Rent control also tends to benefit rich tenants more than poor ones. “The targeting of the benefits of rent control is completely backwards,” says Rebecca Diamond, one of the authors of the Stanford study. She notes that rent-controlled tenants in San Francisco have higher incomes, on average, than those living in unregulated properties.

Another factor often neglected is that waiting lines increase the incentives of landlords to discriminate against poorer (and more risky) potential tenants. It is less costly to discriminate when ten persons want your available apartment than when only one potential tenant answers your ad. Defenders of the poor and virtuous promoters of income redistribution are often only proponents of “solutions” that increase government power.

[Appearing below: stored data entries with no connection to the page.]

(* ===== verification/OpTables.v ===== *)
(** * Instruction descriptor tables (src/atomic.c, src/validate_simd_table.c)

    The static tables that give the threads and SIMD instructions their shape,
    with their lookup functions. *)

From S2P Require Import Prelude Memory.

Module OpTables.
Import Memory.

(** ** Threads *)

Definition LOAD sub type width align := mk_atomic sub ATOMIC_LOAD ATOMIC_OP_NONE type width align.
Definition STORE sub type width align := mk_atomic sub ATOMIC_STORE ATOMIC_OP_NONE type width align.
Definition RMW sub op type width align := mk_atomic sub ATOMIC_RMW op type width align.
Definition CMPXCHG sub type width align := mk_atomic sub ATOMIC_CMPXCHG ATOMIC_OP_NONE type width align.

Definition atomic_descriptors : list turbowasm_atomic_descriptor :=
  [
   LOAD 0x10 ATOMIC_I32 4 2; LOAD 0x11 ATOMIC_I64 8 3; LOAD 0x12 ATOMIC_I32 1 0;
   LOAD 0x13 ATOMIC_I32 2 1; LOAD 0x14 ATOMIC_I64 1 0; LOAD 0x15 ATOMIC_I64 2 1;
   LOAD 0x16 ATOMIC_I64 4 2; STORE 0x17 ATOMIC_I32 4 2; STORE 0x18 ATOMIC_I64 8 3;
   STORE 0x19 ATOMIC_I32 1 0; STORE 0x1a ATOMIC_I32 2 1; STORE 0x1b ATOMIC_I64 1 0;
   STORE 0x1c ATOMIC_I64 2 1; STORE 0x1d ATOMIC_I64 4 2; RMW 0x1e ATOMIC_OP_ADD ATOMIC_I32 4 2;
   RMW 0x1f ATOMIC_OP_ADD ATOMIC_I64 8 3; RMW 0x20 ATOMIC_OP_ADD ATOMIC_I32 1 0;
   RMW 0x21 ATOMIC_OP_ADD ATOMIC_I32 2 1; RMW 0x22 ATOMIC_OP_ADD ATOMIC_I64 1 0;
   RMW 0x23 ATOMIC_OP_ADD ATOMIC_I64 2 1; RMW 0x24 ATOMIC_OP_ADD ATOMIC_I64 4 2;
   RMW 0x25 ATOMIC_OP_SUB ATOMIC_I32 4 2; RMW 0x26 ATOMIC_OP_SUB ATOMIC_I64 8 3;
   RMW 0x27 ATOMIC_OP_SUB ATOMIC_I32 1 0; RMW 0x28 ATOMIC_OP_SUB ATOMIC_I32 2 1;
   RMW 0x29 ATOMIC_OP_SUB ATOMIC_I64 1 0; RMW 0x2a ATOMIC_OP_SUB ATOMIC_I64 2 1;
   RMW 0x2b ATOMIC_OP_SUB ATOMIC_I64 4 2; RMW 0x2c ATOMIC_OP_AND ATOMIC_I32 4 2;
   RMW 0x2d ATOMIC_OP_AND ATOMIC_I64 8 3; RMW 0x2e ATOMIC_OP_AND ATOMIC_I32 1 0;
   RMW 0x2f ATOMIC_OP_AND ATOMIC_I32 2 1; RMW 0x30 ATOMIC_OP_AND ATOMIC_I64 1 0;
   RMW 0x31 ATOMIC_OP_AND ATOMIC_I64 2 1; RMW 0x32 ATOMIC_OP_AND ATOMIC_I64 4 2;
   RMW 0x33 ATOMIC_OP_OR ATOMIC_I32 4 2; RMW 0x34 ATOMIC_OP_OR ATOMIC_I64 8 3;
   RMW 0x35 ATOMIC_OP_OR ATOMIC_I32 1 0; RMW 0x36 ATOMIC_OP_OR ATOMIC_I32 2 1;
   RMW 0x37 ATOMIC_OP_OR ATOMIC_I64 1 0; RMW 0x38 ATOMIC_OP_OR ATOMIC_I64 2 1;
   RMW 0x39 ATOMIC_OP_OR ATOMIC_I64 4 2; RMW 0x3a ATOMIC_OP_XOR ATOMIC_I32 4 2;
   RMW 0x3b ATOMIC_OP_XOR ATOMIC_I64 8 3; RMW 0x3c ATOMIC_OP_XOR ATOMIC_I32 1 0;
   RMW 0x3d ATOMIC_OP_XOR ATOMIC_I32 2 1; RMW 0x3e ATOMIC_OP_XOR ATOMIC_I64 1 0;
   RMW 0x3f ATOMIC_OP_XOR ATOMIC_I64 2 1; RMW 0x40 ATOMIC_OP_XOR ATOMIC_I64 4 2;
   RMW 0x41 ATOMIC_OP_XCHG ATOMIC_I32 4 2; RMW 0x42 ATOMIC_OP_XCHG ATOMIC_I64 8 3;
   RMW 0x43 ATOMIC_OP_XCHG ATOMIC_I32 1 0; RMW 0x44 ATOMIC_OP_XCHG ATOMIC_I32 2 1;
   RMW 0x45 ATOMIC_OP_XCHG ATOMIC_I64 1 0; RMW 0x46 ATOMIC_OP_XCHG ATOMIC_I64 2 1;
   RMW 0x47 ATOMIC_OP_XCHG ATOMIC_I64 4 2; CMPXCHG 0x48 ATOMIC_I32 4 2;
   CMPXCHG 0x49 ATOMIC_I64 8 3; CMPXCHG 0x4a ATOMIC_I32 1 0; CMPXCHG 0x4b ATOMIC_I32 2 1;
   CMPXCHG 0x4c ATOMIC_I64 1 0; CMPXCHG 0x4d ATOMIC_I64 2 1; CMPXCHG 0x4e ATOMIC_I64 4 2
  ].

Definition turbowasm_atomic_descriptor_find (sub : Z) : option turbowasm_atomic_descriptor :=
  if (sub <? 0x10) || (sub >? 0x4e) then None else atomic_descriptors !! Z.to_nat (sub - 0x10).

(** ** SIMD *)

Inductive turbowasm_simd_stack_form :=
  | SIMD_CONST_V128
  | SIMD_SHUFFLE
  | SIMD_V128_UNARY
  | SIMD_V128_BINARY
  | SIMD_V128_TERNARY
  | SIMD_V128_TEST_I32
  | SIMD_SCALAR_SPLAT
  | SIMD_LANE_EXTRACT
  | SIMD_LANE_REPLACE
  | SIMD_V128_SHIFT
  | SIMD_MEMORY_LOAD_V128
  | SIMD_MEMORY_STORE_V128
  | SIMD_MEMORY_LOAD_LANE
  | SIMD_MEMORY_STORE_LANE.

Record turbowasm_simd_descriptor := mk_simd {
  simd_opcode : Z;
  simd_form : turbowasm_simd_stack_form;
  scalar_type : Z;
  lane_count : Z;
  memory_alignment : Z
}.

Definition D_ op form := mk_simd op form 0 0 0.
Definition S_ op type := mk_simd op SIMD_SCALAR_SPLAT type 0 0.
Definition E_ op type lanes := mk_simd op SIMD_LANE_EXTRACT type lanes 0.
Definition R_ op type lanes := mk_simd op SIMD_LANE_REPLACE type lanes 0.
Definition ML op align := mk_simd op SIMD_MEMORY_LOAD_V128 0 0 align.
Definition MS op align := mk_simd op SIMD_MEMORY_STORE_V128 0 0 align.
Definition MLL op align lanes := mk_simd op SIMD_MEMORY_LOAD_LANE 0 lanes align.
Definition MSL op align lanes := mk_simd op SIMD_MEMORY_STORE_LANE 0 lanes align.

Definition simd_descriptors : list turbowasm_simd_descriptor :=
  [
   ML 0x00 4; ML 0x01 3; ML 0x02 3; ML 0x03 3; ML 0x04 3; ML 0x05 3; ML 0x06 3; ML 0x07 0;
   ML 0x08 1; ML 0x09 2; ML 0x0a 3; MS 0x0b 4; D_ 0x0c SIMD_CONST_V128; D_ 0x0d SIMD_SHUFFLE;
   D_ 0x0e SIMD_V128_BINARY; S_ 0x0f 0x7f; S_ 0x10 0x7f; S_ 0x11 0x7f; S_ 0x12 0x7e; S_ 0x13 0x7d;
   S_ 0x14 0x7c; E_ 0x15 0x7f 16; E_ 0x16 0x7f 16; R_ 0x17 0x7f 16; E_ 0x18 0x7f 8; E_ 0x19 0x7f 8;
   R_ 0x1a 0x7f 8; E_ 0x1b 0x7f 4; R_ 0x1c 0x7f 4; E_ 0x1d 0x7e 2; R_ 0x1e 0x7e 2; E_ 0x1f 0x7d 4;
   R_ 0x20 0x7d 4; E_ 0x21 0x7c 2; R_ 0x22 0x7c 2; D_ 0x23 SIMD_V128_BINARY; D_ 0x24 SIMD_V128_BINARY;
   D_ 0x25 SIMD_V128_BINARY; D_ 0x26 SIMD_V128_BINARY; D_ 0x27 SIMD_V128_BINARY;
   D_ 0x28 SIMD_V128_BINARY; D_ 0x29 SIMD_V128_BINARY; D_ 0x2a SIMD_V128_BINARY;
   D_ 0x2b SIMD_V128_BINARY; D_ 0x2c SIMD_V128_BINARY; D_ 0x2d SIMD_V128_BINARY;
   D_ 0x2e SIMD_V128_BINARY; D_ 0x2f SIMD_V128_BINARY; D_ 0x30 SIMD_V128_BINARY;
   D_ 0x31 SIMD_V128_BINARY; D_ 0x32 SIMD_V128_BINARY; D_ 0x33 SIMD_V128_BINARY;
   D_ 0x34 SIMD_V128_BINARY; D_ 0x35 SIMD_V128_BINARY; D_ 0x36 SIMD_V128_BINARY;
   D_ 0x37 SIMD_V128_BINARY; D_ 0x38 SIMD_V128_BINARY; D_ 0x39 SIMD_V128_BINARY;
   D_ 0x3a SIMD_V128_BINARY; D_ 0x3b SIMD_V128_BINARY; D_ 0x3c SIMD_V128_BINARY;
   D_ 0x3d SIMD_V128_BINARY; D_ 0x3e SIMD_V128_BINARY; D_ 0x3f SIMD_V128_BINARY;
   D_ 0x40 SIMD_V128_BINARY; D_ 0x41 SIMD_V128_BINARY; D_ 0x42 SIMD_V128_BINARY;
   D_ 0x43 SIMD_V128_BINARY; D_ 0x44 SIMD_V128_BINARY; D_ 0x45 SIMD_V128_BINARY;
   D_ 0x46 SIMD_V128_BINARY; D_ 0x47 SIMD_V128_BINARY; D_ 0x48 SIMD_V128_BINARY;
   D_ 0x49 SIMD_V128_BINARY; D_ 0x4a SIMD_V128_BINARY; D_ 0x4b SIMD_V128_BINARY;
   D_ 0x4c SIMD_V128_BINARY; D_ 0x4d SIMD_V128_UNARY; D_ 0x4e SIMD_V128_BINARY;
   D_ 0x4f SIMD_V128_BINARY; D_ 0x50 SIMD_V128_BINARY; D_ 0x51 SIMD_V128_BINARY;
   D_ 0x52 SIMD_V128_TERNARY; D_ 0x53 SIMD_V128_TEST_I32; MLL 0x54 0 16; MLL 0x55 1 8;
   MLL 0x56 2 4; MLL 0x57 3 2; MSL 0x58 0 16; MSL 0x59 1 8; MSL 0x5a 2 4; MSL 0x5b 3 2;
   ML 0x5c 2; ML 0x5d 3; D_ 0x5e SIMD_V128_UNARY; D_ 0x5f SIMD_V128_UNARY; D_ 0x60 SIMD_V128_UNARY;
   D_ 0x61 SIMD_V128_UNARY; D_ 0x62 SIMD_V128_UNARY; D_ 0x63 SIMD_V128_TEST_I32;
   D_ 0x64 SIMD_V128_TEST_I32; D_ 0x65 SIMD_V128_BINARY; D_ 0x66 SIMD_V128_BINARY;
   D_ 0x67 SIMD_V128_UNARY; D_ 0x68 SIMD_V128_UNARY; D_ 0x69 SIMD_V128_UNARY;
   D_ 0x6a SIMD_V128_UNARY; D_ 0x6b SIMD_V128_SHIFT; D_ 0x6c SIMD_V128_SHIFT;
   D_ 0x6d SIMD_V128_SHIFT; D_ 0x6e SIMD_V128_BINARY; D_ 0x6f SIMD_V128_BINARY;
   D_ 0x70 SIMD_V128_BINARY; D_ 0x71 SIMD_V128_BINARY; D_ 0x72 SIMD_V128_BINARY;
   D_ 0x73 SIMD_V128_BINARY; D_ 0x74 SIMD_V128_UNARY; D_ 0x75 SIMD_V128_UNARY;
   D_ 0x76 SIMD_V128_BINARY; D_ 0x77 SIMD_V128_BINARY; D_ 0x78 SIMD_V128_BINARY;
   D_ 0x79 SIMD_V128_BINARY; D_ 0x7a SIMD_V128_UNARY; D_ 0x7b SIMD_V128_BINARY;
   D_ 0x7c SIMD_V128_UNARY; D_ 0x7d SIMD_V128_UNARY; D_ 0x7e SIMD_V128_UNARY;
   D_ 0x7f SIMD_V128_UNARY; D_ 0x80 SIMD_V128_UNARY; D_ 0x81 SIMD_V128_UNARY;
   D_ 0x82 SIMD_V128_BINARY; D_ 0x83 SIMD_V128_TEST_I32; D_ 0x84 SIMD_V128_TEST_I32;
   D_ 0x85 SIMD_V128_BINARY; D_ 0x86 SIMD_V128_BINARY; D_ 0x87 SIMD_V128_UNARY;
   D_ 0x88 SIMD_V128_UNARY; D_ 0x89 SIMD_V128_UNARY; D_ 0x8a SIMD_V128_UNARY;
   D_ 0x8b SIMD_V128_SHIFT; D_ 0x8c SIMD_V128_SHIFT; D_ 0x8d SIMD_V128_SHIFT;
   D_ 0x8e SIMD_V128_BINARY; D_ 0x8f SIMD_V128_BINARY; D_ 0x90 SIMD_V128_BINARY;
   D_ 0x91 SIMD_V128_BINARY; D_ 0x92 SIMD_V128_BINARY; D_ 0x93 SIMD_V128_BINARY;
   D_ 0x94 SIMD_V128_UNARY; D_ 0x95 SIMD_V128_BINARY; D_ 0x96 SIMD_V128_BINARY;
   D_ 0x97 SIMD_V128_BINARY; D_ 0x98 SIMD_V128_BINARY; D_ 0x99 SIMD_V128_BINARY;
   D_ 0x9b SIMD_V128_BINARY; D_ 0x9c SIMD_V128_BINARY; D_ 0x9d SIMD_V128_BINARY;
   D_ 0x9e SIMD_V128_BINARY; D_ 0x9f SIMD_V128_BINARY; D_ 0xa0 SIMD_V128_UNARY;
   D_ 0xa1 SIMD_V128_UNARY; D_ 0xa3 SIMD_V128_TEST_I32; D_ 0xa4 SIMD_V128_TEST_I32;
   D_ 0xa7 SIMD_V128_UNARY; D_ 0xa8 SIMD_V128_UNARY; D_ 0xa9 SIMD_V128_UNARY;
   D_ 0xaa SIMD_V128_UNARY; D_ 0xab SIMD_V128_SHIFT; D_ 0xac SIMD_V128_SHIFT;
   D_ 0xad SIMD_V128_SHIFT; D_ 0xae SIMD_V128_BINARY; D_ 0xb1 SIMD_V128_BINARY;
   D_ 0xb5 SIMD_V128_BINARY; D_ 0xb6 SIMD_V128_BINARY; D_ 0xb7 SIMD_V128_BINARY;
   D_ 0xb8 SIMD_V128_BINARY; D_ 0xb9 SIMD_V128_BINARY; D_ 0xba SIMD_V128_BINARY;
   D_ 0xbc SIMD_V128_BINARY; D_ 0xbd SIMD_V128_BINARY; D_ 0xbe SIMD_V128_BINARY;
   D_ 0xbf SIMD_V128_BINARY; D_ 0xc0 SIMD_V128_UNARY; D_ 0xc1 SIMD_V128_UNARY;
   D_ 0xc3 SIMD_V128_TEST_I32; D_ 0xc4 SIMD_V128_TEST_I32; D_ 0xc7 SIMD_V128_UNARY;
   D_ 0xc8 SIMD_V128_UNARY; D_ 0xc9 SIMD_V128_UNARY; D_ 0xca SIMD_V128_UNARY;
   D_ 0xcb SIMD_V128_SHIFT; D_ 0xcc SIMD_V128_SHIFT; D_ 0xcd SIMD_V128_SHIFT;
   D_ 0xce SIMD_V128_BINARY; D_ 0xd1 SIMD_V128_BINARY; D_ 0xd5 SIMD_V128_BINARY;
   D_ 0xd6 SIMD_V128_BINARY; D_ 0xd7 SIMD_V128_BINARY; D_ 0xd8 SIMD_V128_BINARY;
   D_ 0xd9 SIMD_V128_BINARY; D_ 0xda SIMD_V128_BINARY; D_ 0xdb SIMD_V128_BINARY;
   D_ 0xdc SIMD_V128_BINARY; D_ 0xdd SIMD_V128_BINARY; D_ 0xde SIMD_V128_BINARY;
   D_ 0xdf SIMD_V128_BINARY; D_ 0xe0 SIMD_V128_UNARY; D_ 0xe1 SIMD_V128_UNARY;
   D_ 0xe3 SIMD_V128_UNARY; D_ 0xe4 SIMD_V128_BINARY; D_ 0xe5 SIMD_V128_BINARY;
   D_ 0xe6 SIMD_V128_BINARY; D_ 0xe7 SIMD_V128_BINARY; D_ 0xe8 SIMD_V128_BINARY;
   D_ 0xe9 SIMD_V128_BINARY; D_ 0xea SIMD_V128_BINARY; D_ 0xeb SIMD_V128_BINARY;
   D_ 0xec SIMD_V128_UNARY; D_ 0xed SIMD_V128_UNARY; D_ 0xef SIMD_V128_UNARY;
   D_ 0xf0 SIMD_V128_BINARY; D_ 0xf1 SIMD_V128_BINARY; D_ 0xf2 SIMD_V128_BINARY;
   D_ 0xf3 SIMD_V128_BINARY; D_ 0xf4 SIMD_V128_BINARY; D_ 0xf5 SIMD_V128_BINARY;
   D_ 0xf6 SIMD_V128_BINARY; D_ 0xf7 SIMD_V128_BINARY; D_ 0xf8 SIMD_V128_UNARY;
   D_ 0xf9 SIMD_V128_UNARY; D_ 0xfa SIMD_V128_UNARY; D_ 0xfb SIMD_V128_UNARY;
   D_ 0xfc SIMD_V128_UNARY; D_ 0xfd SIMD_V128_UNARY; D_ 0xfe SIMD_V128_UNARY;
   D_ 0xff SIMD_V128_UNARY; D_ 0x100 SIMD_V128_BINARY; D_ 0x101 SIMD_V128_UNARY;
   D_ 0x102 SIMD_V128_UNARY; D_ 0x103 SIMD_V128_UNARY; D_ 0x104 SIMD_V128_UNARY;
   D_ 0x105 SIMD_V128_TERNARY; D_ 0x106 SIMD_V128_TERNARY; D_ 0x107 SIMD_V128_TERNARY;
   D_ 0x108 SIMD_V128_TERNARY; D_ 0x109 SIMD_V128_TERNARY; D_ 0x10a SIMD_V128_TERNARY;
   D_ 0x10b SIMD_V128_TERNARY; D_ 0x10c SIMD_V128_TERNARY; D_ 0x10d SIMD_V128_BINARY;
   D_ 0x10e SIMD_V128_BINARY; D_ 0x10f SIMD_V128_BINARY; D_ 0x110 SIMD_V128_BINARY;
   D_ 0x111 SIMD_V128_BINARY; D_ 0x112 SIMD_V128_BINARY; D_ 0x113 SIMD_V128_TERNARY
  ].

(** The first entry with the opcode. *)
Definition turbowasm_simd_descriptor_find (opcode : Z) : option turbowasm_simd_descriptor :=
  List.find (fun d => simd_opcode d =? opcode) simd_descriptors.

(** ** Coherence of the tables *)

Definition value_bits (t : turbowasm_atomic_value_type) : Z :=
  match t with ATOMIC_I32 => 32 | ATOMIC_I64 => 64 end.

Definition atomic_entry_ok (sub : Z) (d : turbowasm_atomic_descriptor) : Prop :=
  subopcode d = sub /\ atomic_known d /\ atomic_width d = 2 ^ alignment_log2 d /\
  8 * atomic_width d <= value_bits (atomic_value_type d).

(** The bytes of one lane of a scalar type, as the lane count implies them. *)
Definition scalar_bytes (t : Z) : Z := if (t =? 0x7f) || (t =? 0x7d) then 4 else 8.

(** A lane instruction names lanes of a 16-byte vector whose elements fit the
    scalar; a memory instruction accesses at most 16 bytes. *)
Definition simd_entry_ok (d : turbowasm_simd_descriptor) : bool :=
  match simd_form d with
  | SIMD_SCALAR_SPLAT => existsb (Z.eqb (scalar_type d)) [0x7f; 0x7e; 0x7d; 0x7c]
  | SIMD_LANE_EXTRACT | SIMD_LANE_REPLACE =>
      existsb (Z.eqb (scalar_type d)) [0x7f; 0x7e; 0x7d; 0x7c] &&
      existsb (Z.eqb (lane_count d)) [2; 4; 8; 16] && (16 / lane_count d <=? scalar_bytes (scalar_type d))
  | SIMD_MEMORY_LOAD_LANE | SIMD_MEMORY_STORE_LANE => lane_count d * 2 ^ memory_alignment d =? 16
  | SIMD_MEMORY_LOAD_V128 | SIMD_MEMORY_STORE_V128 => memory_alignment d <=? 4
  | _ => true
  end.

#[global] Instance atomic_width_ok_dec w : Decision (atomic_width_ok w).
Proof. unfold atomic_width_ok. apply _. Defined.
#[global] Instance atomic_entry_ok_dec sub d : Decision (atomic_entry_ok sub d).
Proof. unfold atomic_entry_ok, atomic_known. apply _. Defined.

Lemma atomic_entries i d : atomic_descriptors !! i = Some d -> atomic_entry_ok (Z.of_nat i + 0x10) d.
Proof.
  intros Hi. assert (Hall : forallb (fun '(i, d) => bool_decide (atomic_entry_ok (Z.of_nat i + 0x10) d))
    (imap (fun i d => (i, d)) atomic_descriptors) = true) by (vm_compute; reflexivity).
  rewrite forallb_forall in Hall. apply (bool_decide_eq_true_1 (atomic_entry_ok (Z.of_nat i + 0x10) d)).
  apply (Hall (i, d)), list_elem_of_In, (list_elem_of_lookup_2 _ i).
  by rewrite list_lookup_imap, Hi.
Qed.

(** The instruction tables are coherent. The threads table has an entry for
    exactly the opcodes 0x10 to 0x4e, found under its own opcode, whose access
    is naturally aligned, fits the value type and is an operation the memory
    implements. The SIMD table never lists an opcode twice, and the lane and
    memory shapes of its entries fit a 16-byte vector. *)
Theorem descriptor_tables_coherent sub :
  (0x10 <= sub <= 0x4e <-> is_Some (turbowasm_atomic_descriptor_find sub)) /\
  (forall d, turbowasm_atomic_descriptor_find sub = Some d -> atomic_entry_ok sub d) /\
  NoDup (map simd_opcode simd_descriptors) /\
  (forall d, turbowasm_simd_descriptor_find sub = Some d -> simd_opcode d = sub /\ simd_entry_ok d = true).
Proof.
  assert (Hlen : length atomic_descriptors = 63%nat) by reflexivity.
  unfold turbowasm_atomic_descriptor_find. split_and!.
  - destruct (Z.ltb_spec sub 0x10), (Z.gtb_spec sub 0x4e); simpl; try (split; [lia|by intros [? ?]]).
    split; [intros _|lia]. apply lookup_lt_is_Some_2. lia.
  - intros d. destruct (Z.ltb_spec sub 0x10), (Z.gtb_spec sub 0x4e); simpl; try done.
    intros Hd%atomic_entries. by replace (Z.of_nat (Z.to_nat (sub - 16)) + 16) with sub in Hd by lia.
  - apply (bool_decide_unpack _). vm_compute. exact I.
  - unfold turbowasm_simd_descriptor_find. intros d [Hin Hop]%List.find_some. apply Z.eqb_eq in Hop. split; [done|].
    assert (Hall : forallb simd_entry_ok simd_descriptors = true) by (vm_compute; reflexivity).
    rewrite forallb_forall in Hall. by apply Hall.
Qed.

End OpTables.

According to the OECD, Sweden suffers from the most restrictive rent controls among its member states. A consequence is that the average waiting time for legally renting an apartment in Stockholm is 8 to 10 years. Interestingly, 10 years was the typical waiting time for the delivery of a brand-new car in the old Soviet empire; the powerful, including the apparatchiks, were the ones able to jump the queue (see my Regulation article “Dispelling Supply Chain Myths” and the research by Luminata Gătejel referenced there).

Note that rent increases are not only a matter of inflation, which boosts wages too, but also of higher relative prices caused by fewer housing units due to zoning regulations, especially in large cities where population is growing. Rent control, clamored for by social activists, is in large part a response to the perverse effects of previous government intervention—a frequent phenomenon.

It used to be that Democrats favored rent control while Republicans opposed it. The difference is less obvious now:

Enthusiasm for such policies is less partisan today than it was in the past. For years rent-control regulations existed in just five Democratic strongholds: California, Maryland, New Jersey, New York and Washington. … Since 2019 rent-control laws have been enacted in three additional states—Maine, Minnesota and Oregon—and they are being considered in half a dozen more.

In 2019, The Economist observed that it is normal for politicians to respond to vocal discontent with measures that, like rent control, have no apparent cost for government itself. The Economist wrote:

It is unrealistic to expect politicians to ignore voters’ demands. But the danger is that one abuse of power is replaced by another as renters, just like nimbys, campaign for regulations to lock newcomers out of the market. Although today’s residents might benefit from capped rent increases, outsiders, faced with less supply and fewer opportunities, will suffer. … Rent control harms almost everyone eventually because the housing stock deteriorates.

This calls for some additional observations. First, it is indeed unrealistic to expect politicians to ignore voters’ demands, at least the vocal or weighty ones. Second, politicians who introduce rent control are likely the main beneficiaries in terms of political support. Third, it is understandable, and perhaps inevitable, that the typical individual does not understand supply and demand, not to mention more complex economic phenomena: he has little incentive to learn since his own vote or political participation has a near-zero chance of changing the outcome. This factor explains the popular support for rent control. Fourth, the only acceptable solution lies in constitutional or institutional limits to governments’ capacity to satisfy all demands addresses to it.